**Activity:**
Within the records below, find the line containing "s) (view s').". Reproduce it and each line after it exactly, and nothing else.

:: Working data ::

(* ===== verification/QueueLimits.v ===== *)
(** * The limit on open buckets

    No operation of a queue leaves more buckets open than the options allow, be
    it that the operation succeeds or that it fails. *)

From S2P Require Import Prelude BTree Os Item Vlog Index IndexFile Options Bucket BucketPeek BucketOpen Names Buckets.
From S2P Require Import BucketCycle BucketsLoad BucketsSplit BucketsClose BucketsShovel Api QueueForks.

(** ** Every operation respects the limit *)

Section few.
Context {T : Type → Type} `{BTreeLaws T} `{Host, Unix, MapRange, SortFunc, CopyPkg, Unicode, Devices, RenameIO}.
Implicit Types (bs : buckets T).

(** The pointers are valid, and no more buckets are open than the options allow. *)
Record few_open bs : Prop := {
  fo_heap : heap_ok bs;
  fo_few : let max := opt_MaxParallelOpenBuckets (bs_opts bs) in
    is_int64 max → 0 < max → nloaded bs ≤ max;
}.

Definition few_step bs bs' : Prop := same_conf bs bs' ∧ (few_open bs → few_open bs').

#[global] Instance few_step_preorder : PreOrder few_step.
Proof. split; [done|]. intros a b c [? ?] [? ?]. split; [by transitivity b|tauto]. Qed.

Lemma few_keeps {A} (m : M (buckets T) A) :
  keeps same_conf m → (∀ bs os, few_open bs → few_open (m bs os).1.2) → keeps few_step m.
Proof. intros Hc Hf bs os. split; [apply Hc|apply Hf]. Qed.

Lemma omap_al_set {V} k (v : option V) l :
  (length (omap snd (al_set k v l)) ≤ S (length (omap snd l)))%nat.
Proof.
  induction l as [|[k' v'] l IH]; cbn [al_set]; [cbn; destruct v; cbn; lia|].
  repeat case_decide; cbn; destruct v, v'; cbn; lia.
Qed.

Lemma length_omap_al_set_None {V} k (l : list (Z * option V)) :
  (length (omap snd (al_set k None l)) ≤ length (omap snd l))%nat.
Proof.
  induction l as [|[k' v'] l IH]; cbn [al_set]; [done|]. repeat case_decide; cbn; destruct v'; cbn; lia.
Qed.

Lemma omap_al_delete {V} k (l : list (Z * option V)) :
  (length (omap snd (al_delete k l)) ≤ length (omap snd l))%nat.
Proof.
  induction l as [|[k' v'] l IH]; cbn [al_delete]; [done|].
  repeat case_decide; cbn; destruct v'; cbn; lia.
Qed.

(** The heap has only grown and the tree is the same. *)
Lemma few_open_heap bs h :
  (length (bs_heap bs) ≤ length h)%nat → few_open bs → few_open (set_heap h bs).
Proof.
  intros Hlen [Hok Hfew]. split; [|done]. intros k p Hk. apply Hok in Hk.
  apply lookup_lt_is_Some in Hk. apply lookup_lt_is_Some. cbn. lia.
Qed.

Lemma few_on_bucket {A} p (m : M (bucket T) A) : keeps few_step (on_bucket p m).
Proof.
  unfold on_bucket, deref. keeps. apply keeps_zoom. intros bs b. split; [done|].
  apply few_open_heap. by rewrite length_insert.
Qed.

Lemma few_alloc (b : bucket T) : keeps few_step (alloc b).
Proof. intros bs os. split; [done|]. apply few_open_heap. rewrite length_app. lia. Qed.

Lemma few_eq {A} (m : M (buckets T) A) : keeps eq m → keeps few_step m.
Proof. apply keeps_eq, _. Qed.

#[local] Hint Resolve few_on_bucket few_alloc few_eq : keeps.

(** There is room for one more bucket after [closeUnused]. *)
Lemma few_room bs os :
  few_open bs →
  let max := opt_MaxParallelOpenBuckets (bs_opts bs) in
  let '(r, bs', _) := closeUnused (int64 (max - 1)) bs os in
  few_open bs' ∧ (is_int64 max → 0 < max → nloaded bs' + 1 ≤ max) ∧ unloaded bs bs' ∧ (r = Ok tt ∨ ∃ e, r = Err e).
Proof.
  intros [Hok Hfew] max. destruct (Z.ltb_spec (int64 (max - 1)) 0) as [Hneg|Hpos].
  - unfold closeUnused. replace (int64 (max - 1) <? 0) with true by lia. cbn.
    split; [by split|]. split; [|split; [done|by left]]. intros Hm Hpos. rewrite int64_id in Hneg by (unfold is_int64 in *; lia). lia.
  - destruct (closeUnused_holds bs os (int64 (max - 1)) Hok Hpos) as (r & bs' & os' & -> & Hr & Hul & Hn).
    assert (is_int64 max → 0 < max → nloaded bs' + 1 ≤ max) as Hroom.
    { intros Hm Hpos'. rewrite int64_id in Hn by (unfold is_int64 in *; lia). lia. }
    split; [split; [by eapply heap_ok_unloaded|]|by split_and!].
    cbv zeta. destruct (ul_conf _ _ Hul) as [_ ->]. fold max. intros Hm Hpos'. specialize (Hroom Hm Hpos'). lia.
Qed.

(** A new bucket in the tree. *)
Lemma few_open_new bs key (b : bucket T) :
  few_open bs →
  (let max := opt_MaxParallelOpenBuckets (bs_opts bs) in is_int64 max → 0 < max → nloaded bs + 1 ≤ max) →
  few_open (set_tree (bt_set key (Some (length (bs_heap bs))) (bs_tree bs)) (set_heap (bs_heap bs ++ [b]) bs)).
Proof.
  intros [Hok Hfew] Hroom. split.
  - intros k p. cbn. rewrite bt_get_set. case_decide.
    + intros [= <-]. rewrite lookup_app_r, Nat.sub_diag by lia. by eexists.
    + intros Hk. destruct (Hok k p Hk) as [b' Hb']. exists b'. by apply lookup_app_l_Some.
  - cbn. intros Hm Hpos. specialize (Hroom Hm Hpos). unfold nloaded in *. cbn. rewrite bt_items_set.
    pose proof (omap_al_set key (Some (length (bs_heap bs))) (bt_items (bs_tree bs))). lia.
Qed.

Lemma few_forKey key : keeps few_step (forKey (T := T) key).
Proof.
  apply few_keeps; [apply keeps_forKey|]. intros bs os Hfew. unfold forKey. run.
  pose proof (few_room bs os Hfew) as Hroom. cbv zeta in Hroom.
  destruct (closeUnused (int64 (opt_MaxParallelOpenBuckets (bs_opts bs) - 1)) bs os) as [[r bs1] os1] eqn:Ec.
  destruct Hroom as (Hfew1 & Hn1 & Hul & Hr).
  destruct (bt_get key (bs_tree bs)) as [[p|]|] eqn:Ek; [done| |].
  all: rewrite Ec; destruct Hr as [->|[e ->]]; [|done].
  all: pose proof (keeps_openBucket (T := T) (St := buckets T) (buckPath bs key) (bs_forks bs) (bs_opts bs) bs1 os1) as Hst.
  all: destruct (openBucket _ _ _ bs1 os1) as [[[b|e| |] bs2] os2]; cbn in Hst; subst bs2; try done.
  all: refine (few_open_new bs1 key b Hfew1 _); destruct (ul_conf _ _ Hul) as [_ ->]; done.
Qed.

#[local] Hint Resolve few_forKey : keeps.

Lemma few_unless_abort c r : keeps few_step (unless_abort (T := T) c r).
Proof. unfold unless_abort. keeps. Qed.

#[local] Hint Resolve few_unless_abort : keeps.

Lemma few_push_bucket key items : keeps few_step (push_bucket (T := T) key items).
Proof. unfold push_bucket. keeps. Qed.

#[local] Hint Resolve few_push_bucket : keeps.

Lemma few_BsPush items : keeps few_step (BsPush (T := T) items).
Proof.
  unfold BsPush, pushSorted. destruct items as [|it items]; [keeps|]. generalize (sort_func cmp_items (it :: items)).
  intros its. generalize (S (length its)). intros fuel. revert its.
  induction fuel as [|fuel IH]; intros its; cbn [pushSorted_loop]; keeps.
Qed.

Lemma few_open_delete bs key : few_open bs → few_open (set_tree (bt_delete key (bs_tree bs)) bs).
Proof.
  intros [Hok Hfew]. split.
  - intros k p. cbn. rewrite bt_get_delete. case_decide; [done|]. apply Hok.
  - cbn. intros Hm Hpos. specialize (Hfew Hm Hpos). unfold nloaded in *. cbn. rewrite bt_items_delete.
    pose proof (omap_al_delete key (bt_items (bs_tree bs))). lia.
Qed.

Lemma few_or_fail e : keeps few_step (or_fail (St := buckets T) e).
Proof. unfold or_fail. keeps. Qed.

#[local] Hint Resolve few_or_fail : keeps.

Lemma few_trailers f : keeps few_step (modify (λ bs, set_trailers (f bs) bs)).
Proof. apply keeps_modify. intros bs. split; [done|]. intros [? ?]. by split. Qed.

Lemma few_bs_delete key : keeps few_step (bs_delete (T := T) key).
Proof.
  unfold bs_delete, deref. keeps.
  1: apply (few_trailers (λ bs, filter (λ kv, kv.1.1 ≠ key) (bs_trailers bs))).
  all: apply keeps_modify; intros bs; split; [done|]; apply few_open_delete.
Qed.

#[local] Hint Resolve few_bs_delete : keeps.

Lemma few_BsDelete fork from to : keeps few_step (BsDelete (T := T) fork from to).
Proof.
  assert (∀ toBuckKey keys n ks, keeps few_step (delete_buckets (T := T) fork from to toBuckKey keys n ks)) as Hloop.
  { intros toBuckKey keys. induction keys as [|key keys IH]; intros n ks; cbn [delete_buckets]; [keeps|].
    unfold delete_bucket, deref. keeps. }
  unfold BsDelete. cbv zeta. keeps.
Qed.

(** *** Iteration and reading, with a state of the caller around the list *)

Definition on_view {St} (view : St → buckets T) (s s' : St) : Prop := few_step (view s) (view s').

#[local] Instance on_view_preorder {St} (view : St → buckets T) : PreOrder (on_view view).
Proof. split; [intros s; red; reflexivity|]. intros a b c ? ?. red. by transitivity (view b). Qed.

Lemma few_zoom {St A} (view : St → buckets T) upd (m : M (buckets T) A) :
  (∀ b s, view (upd b s) = b) → keeps few_step m → keeps (on_view view) (zoom view upd m).
Proof.
  intros Hlens Hm s os. specialize (Hm (view s) os). unfold zoom, on_view. destruct (m (view s) os) as [[r bs'] os'].
  cbn. by rewrite Hlens.
Qed.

:::

**Solution to this problem:**
Definition on_view {St} (view : St → buckets T) (s s' : St) : Prop := few_step (view s) (view s').

#[local] Instance on_view_preorder {St} (view : St → buckets T) : PreOrder (on_view view).
Proof. split; [intros s; red; reflexivity|]. intros a b c ? ?. red. by transitivity (view b). Qed.

Lemma few_zoom {St A} (view : St → buckets T) upd (m : M (buckets T) A) :
  (∀ b s, view (upd b s) = b) → keeps few_step m → keeps (on_view view) (zoom view upd m).
Proof.
  intros Hlens Hm s os. specialize (Hm (view s) os). unfold zoom, on_view. destruct (m (view s) os) as [[r bs'] os'].
  cbn. by rewrite Hlens.
Qed.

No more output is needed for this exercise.